Dopo aver eseguito le vetrate per la Cattedrale di Metz, inserite in un’architettura gotica, Chagall ha piena libertà di espressione nelle vetrate sui Dodici figli di Giacobbe e Le Tribù di Israele per la Sinagoga di Hadassah a Gerusalemme.
In seguito eseguirà le vetrate per la Cattedrale di Reims (1974), quelle per la Cappella dei Penitenti a Sarrebourg (1975) e quelle per il Coro della Chiesa di Fraumunster a Zurigo (1979-80).
La sua ultima opera sono le nove vetrate per la Cattedrale di Santo Stefano a Magonza (1978-85)
Non possiamo non menzionare il grande architetto Le Corbusier, pseudonimo di Charles Edouard Jeanneret Gris (1887-1965), tra le figure più influenti della storia dell’architettura, maestro del Movimento moderno con l’uso del calcestruzzo armato e padre dell’urbanistica contemporanea. Le sue opere sono state aggiunte alla lista dei siti patrimonio dell’umanità dell’Unesco.
- Le Corbusier, Maison du Bresil, Parigi, 1953-59
- Le Corbusier, Maison de l’Homme, Zurigo, 1963-67
Per concludere il XX secolo voglio citare la Spirale del Thanks-Giving a Dallas, in Texas, progettata da Gabriel Loire nel 1976 e la Cattedrale di Brasilia, dell’architetto Oscar Niemeyer, terminata nel 1960 con una copertura vitrea disegnata da Marianne Peretti.
- Cattedrale di Brasilia
- Spirale del Thanksgiving, Dallas
Negli ultimi anni la vetrata artistica è sempre più legata all’architettura e all’arte, mentre viene meno richiesta dai privati per decorare le abitazioni.
L’ Institute for Sound and Vision di Hilversum nei Paesi Bassi è stato creato alla fine degli anni ’90 da un gruppo di giovani architetti. Si tratta di un cubo perfetto, per metà sotto il suolo, completamente ricoperto da vetrate concepite da J. Drupsteen. Ogni pannello, che si può visualizzare solo da una certa angolatura, è stampato con immagini famose della televisione olandese.

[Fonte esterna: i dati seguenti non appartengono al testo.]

(** The blocks that the files and as many entries need. *)
Definition budget (files : list source) : Z :=
  foldr (fun f n => need (Z.of_nat (length (concat f.2))) + n) 0 files.

Lemma need_nonneg n : 0 <= n -> 0 <= need n.
Proof. intros. unfold need, with_indirect, nb. zcase; dlia. Qed.

Lemma budget_nonneg files : 0 <= budget files.
Proof. unfold budget. induction files as [|f files IH]; cbn; [lia|]. pose proof (need_nonneg (Z.of_nat (length (concat f.2))) ltac:(lia)). lia. Qed.

Lemma add_file_ok s root fs f :
  image_ok s (root :: fs) -> f_size root = Z.of_nat (length (f_data root)) -> source_ok f -> (length fs < 198)%nat ->
  Z.of_nat (length (f_data root)) + 16 <= 71680 ->
  freeblock s + need (Z.of_nat (length (f_data root)) + 16) - need (Z.of_nat (length (f_data root))) +
    need (Z.of_nat (length (concat f.2))) <= 1000 ->
  exists s' bs ib x, add_file 1 (arg_of f) s = Done tt s' /\
    image_ok s' (grown root bs ib (entry (length fs) f) :: fs ++ [x]) /\ low s s' /\
    f_type x = T_FILE /\ f_data x = concat f.2 /\ f_size x = Z.of_nat (length (f_data x)).
Proof.
  intros HL Hsz (Hslash & Hname & Hbytes & Hmax) Hl Hrmax Hfit.
  pose proof (need_mono (Z.of_nat (length (f_data root))) (Z.of_nat (length (f_data root)) + 16) ltac:(lia)) as Hmono.
  destruct (ialloc_ok s (root :: fs) T_FILE HL ltac:(simpl; lia) ltac:(reflexivity)) as (s1 & Hr1 & HL1 & Hlow1).
  set (en := entry (length fs) f). assert (Hen : length en = 16%nat) by apply length_dirent.
  assert (Hren : Z.of_nat (length (f_data root ++ en)) = Z.of_nat (length (f_data root)) + 16) by (rewrite length_app, Hen; lia).
  assert (Hf1 : freeblock s1 = freeblock s).
  { rewrite (im_free _ _ HL1), total_app, (im_free _ _ HL). change (need (Z.of_nat (length (f_data (empty_file T_FILE))))) with 0. lia. }
  pose proof (need_nonneg (Z.of_nat (length (concat f.2))) ltac:(lia)) as Hnn.
  destruct (iappend_ok s1 ((root :: fs) ++ [empty_file T_FILE]) 0 root en HL1 eq_refl Hsz
    ltac:(by apply dirent_bytes, skip_bytes) ltac:(lia) ltac:(rewrite Hren; lia)) as (s2 & bs & ib & Hr2 & HL2 & Hlow2).
  set (root' := grown root bs ib en) in *.
  change (<[0%nat := root']> ((root :: fs) ++ [empty_file T_FILE])) with ((root' :: fs) ++ [empty_file T_FILE]) in HL2.
  assert (Hlook : ((root' :: fs) ++ [empty_file T_FILE]) !! S (length fs) = Some (empty_file T_FILE)) by (by apply list_lookup_middle).
  destruct (reads_ok f.2 s2 _ (S (length fs)) (empty_file T_FILE) HL2 Hlook eq_refl Hbytes ltac:(cbn; lia))
    as (s3 & bs3 & ib3 & Hr3 & HL3 & Hlow3).
  { cbn [empty_file f_data app length]. change (need (Z.of_nat 0)) with 0.
    rewrite (im_free _ _ HL2), total_app. change (need (Z.of_nat (length (f_data (empty_file T_FILE))))) with 0.
    change (total (root' :: fs)) with (need (Z.of_nat (length (f_data root ++ en))) + total fs). rewrite Hren.
    rewrite (im_free _ _ HL) in Hfit. change (total (root :: fs)) with (need (Z.of_nat (length (f_data root))) + total fs) in Hfit. lia. }
  exists s3, bs, ib, (grown (empty_file T_FILE) bs3 ib3 (concat f.2)). split_and!; try done.
  - unfold add_file, arg_of. cbn [fst snd]. unfold assert. rewrite Hslash. unfold bind at 1. cbn [negb].
    rewrite (bind_done _ _ _ _ _ Hr1).
    replace (dirent (Z.of_nat (length (root :: fs)) + 1) (skip_underscore f.1)) with en
      by (unfold en, entry; f_equal; simpl length; lia).
    change 1 with (Z.of_nat 0 + 1) at 1. rewrite (bind_done _ _ _ _ _ Hr2).
    by replace (Z.of_nat (length (root :: fs)) + 1) with (Z.of_nat (S (length fs)) + 1) by (simpl length; lia).
  - replace (grown root bs ib en :: fs ++ [grown (empty_file T_FILE) bs3 ib3 (concat f.2)])
      with (<[S (length fs) := grown (empty_file T_FILE) bs3 ib3 (concat f.2)]> ((root' :: fs) ++ [empty_file T_FILE])); [done|].
    rewrite insert_app_r_alt by (simpl; lia). by replace (S (length fs) - length (root' :: fs))%nat with 0%nat by (simpl; lia).
  - eapply low_trans; [exact Hlow1|]. by eapply low_trans.
Qed.

(** The entries of the files from number [k] on. *)
Fixpoint entries (k : nat) (files : list source) : list Z :=
  match files with [] => [] | f :: files => entry k f ++ entries (S k) files end.

Lemma length_entries files : forall k, length (entries k files) = (16 * length files)%nat.
Proof. induction files as [|f files IH]; intros k; cbn [entries length]; [lia|]. rewrite length_app, IH. unfold entry. rewrite length_dirent. lia. Qed.

(** What the image has for a file of the command line. *)
Definition stored (f : source) (x : filespec) : Prop :=
  f_type x = T_FILE /\ f_data x = concat f.2 /\ f_size x = Z.of_nat (length (f_data x)).

Lemma files_ok files : forall s root fs,
  image_ok s (root :: fs) -> f_size root = Z.of_nat (length (f_data root)) -> Forall source_ok files ->
  (length fs + length files <= 198)%nat -> Z.of_nat (length (f_data root)) + 16 * Z.of_nat (length files) <= 71680 ->
  freeblock s + need (Z.of_nat (length (f_data root)) + 16 * Z.of_nat (length files)) - need (Z.of_nat (length (f_data root))) +
    budget files <= 1000 ->
  exists s' bs ib xs, each (map arg_of files) (add_file 1) s = Done tt s' /\
    image_ok s' (grown root bs ib (entries (length fs) files) :: fs ++ xs) /\ low s s' /\ Forall2 stored files xs.
Proof.
  induction files as [|f files IH]; intros s root fs HL Hsz Hok Hl Hmax Hfit.
  - exists s, (f_bs root), (f_ib root), []. cbn. split; [done|]. rewrite app_nil_r.
    unfold grown. rewrite app_nil_r, <- Hsz. split; [by destruct root|]. split; [by intros b Hb|constructor].
  - apply Forall_cons_1 in Hok as [Hf Hok]. cbn [length budget foldr] in *. fold (budget files) in Hfit.
    pose proof (budget_nonneg files) as Hb. set (r := Z.of_nat (length (f_data root))) in *.
    pose proof (need_mono (r + 16) (r + 16 * Z.of_nat (S (length files))) ltac:(lia)) as Hmono.
    destruct (add_file_ok s root fs f HL Hsz Hf ltac:(lia) ltac:(lia) ltac:(fold r; lia))
      as (s1 & bs & ib & x & Hr1 & HL1 & Hlow1 & Ht & Hd & Hxs).
    set (root1 := grown root bs ib (entry (length fs) f)) in *.
    assert (Hroot1 : Z.of_nat (length (f_data root1)) = r + 16).
    { unfold root1, grown, entry. cbn [f_data]. rewrite length_app, length_dirent. lia. }
    assert (Hf1 : freeblock s1 = freeblock s + need (r + 16) - need r + need (Z.of_nat (length (concat f.2)))).
    { rewrite (im_free _ _ HL1), (im_free _ _ HL). rewrite app_comm_cons, total_app, Hd.
      change (total (root1 :: fs)) with (need (Z.of_nat (length (f_data root1))) + total fs). rewrite Hroot1.
      change (total (root :: fs)) with (need r + total fs). lia. }
    destruct (IH s1 root1 (fs ++ [x]) HL1 eq_refl Hok ltac:(rewrite length_app; simpl; lia) ltac:(lia))
      as (s2 & bs2 & ib2 & xs & Hr2 & HL2 & Hlow2 & Hxs2).
    { rewrite Hroot1, Hf1. replace (r + 16 + 16 * Z.of_nat (length files)) with (r + 16 * Z.of_nat (S (length files))) by lia. lia. }
    exists s2, bs2, ib2, (x :: xs). split_and!.
    + cbn [map each]. by rewrite (bind_done _ _ _ _ _ Hr1).
    + rewrite length_app in HL2. cbn [length] in HL2. rewrite Nat.add_1_r, <- app_assoc in HL2. cbn [app] in HL2.
      cbn [entries]. unfold root1, grown in *. cbn [f_data f_type] in HL2. by rewrite <- !app_assoc in HL2.
    + by eapply low_trans.
    + by constructor.
Qed.

(** ** The empty image *)

Lemma zeroed l : forall s, Forall (fun b => 0 <= b < 1000) l ->
  exists s', each l (fun i => wsect i zero_block) s = Done tt s' /\
    freeinode s' = freeinode s /\ freeblock s' = freeblock s /\
    forall b, img s' !! b = if decide (b ∈ l) then Some zero_block else img s !! b.
Proof.
  induction l as [|i l IH]; intros s Hl.
  - exists s. by split_and!.
  - apply Forall_cons_1 in Hl as [Hi Hl]. destruct (IH (put s i zero_block) Hl) as (s' & Hr & H1 & H2 & H3).
    exists s'. split; [cbn [each]; by rewrite (bind_done _ _ _ _ _ (wsect_ok s i zero_block Hi))|].
    split; [done|]. split; [done|]. intros b. rewrite H3. cbn.
    destruct (decide (b ∈ l)) as [Hl1|Hl1], (decide (b ∈ i :: l)) as [Hl2|Hl2]; [done|set_solver| |].
    + apply elem_of_cons in Hl2 as [->|Hl2]; [by rewrite lookup_insert_eq|done].
    + by rewrite lookup_insert_ne by set_solver.
Qed.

Nel Grossmunster, l’antico Duomo di Zurigo, troviamo dodici vetrate moderne commissionate nel 2009 all’artista Sigmar Polke. Il vetro è soffiato intorno a sottili sezioni di agata, poi colorate artificialmente.
Un altro artista che ha trasformato un mestiere antico in arte contemporanea è Tom Fruin, la sua scultura Watertower è composta da acciaio e plexiglas colorato. Realizzata nel 2012 a Brooklyn, è montata su una piattaforma e illumina la notte con sequenze luminose. L’opera è interamente costituita di pezzi di recupero.
Per concludere voglio menzionare Kelinde Wiley che reinventa l’iconografia religiosa celebrando la popolazione nera. Ogni suo pezzo raffigura una scena religiosa tradizionale con una iconografia rinascimentale ma con in primo piano protagonisti moderni che indossano berretti e scarpe da ginnastica.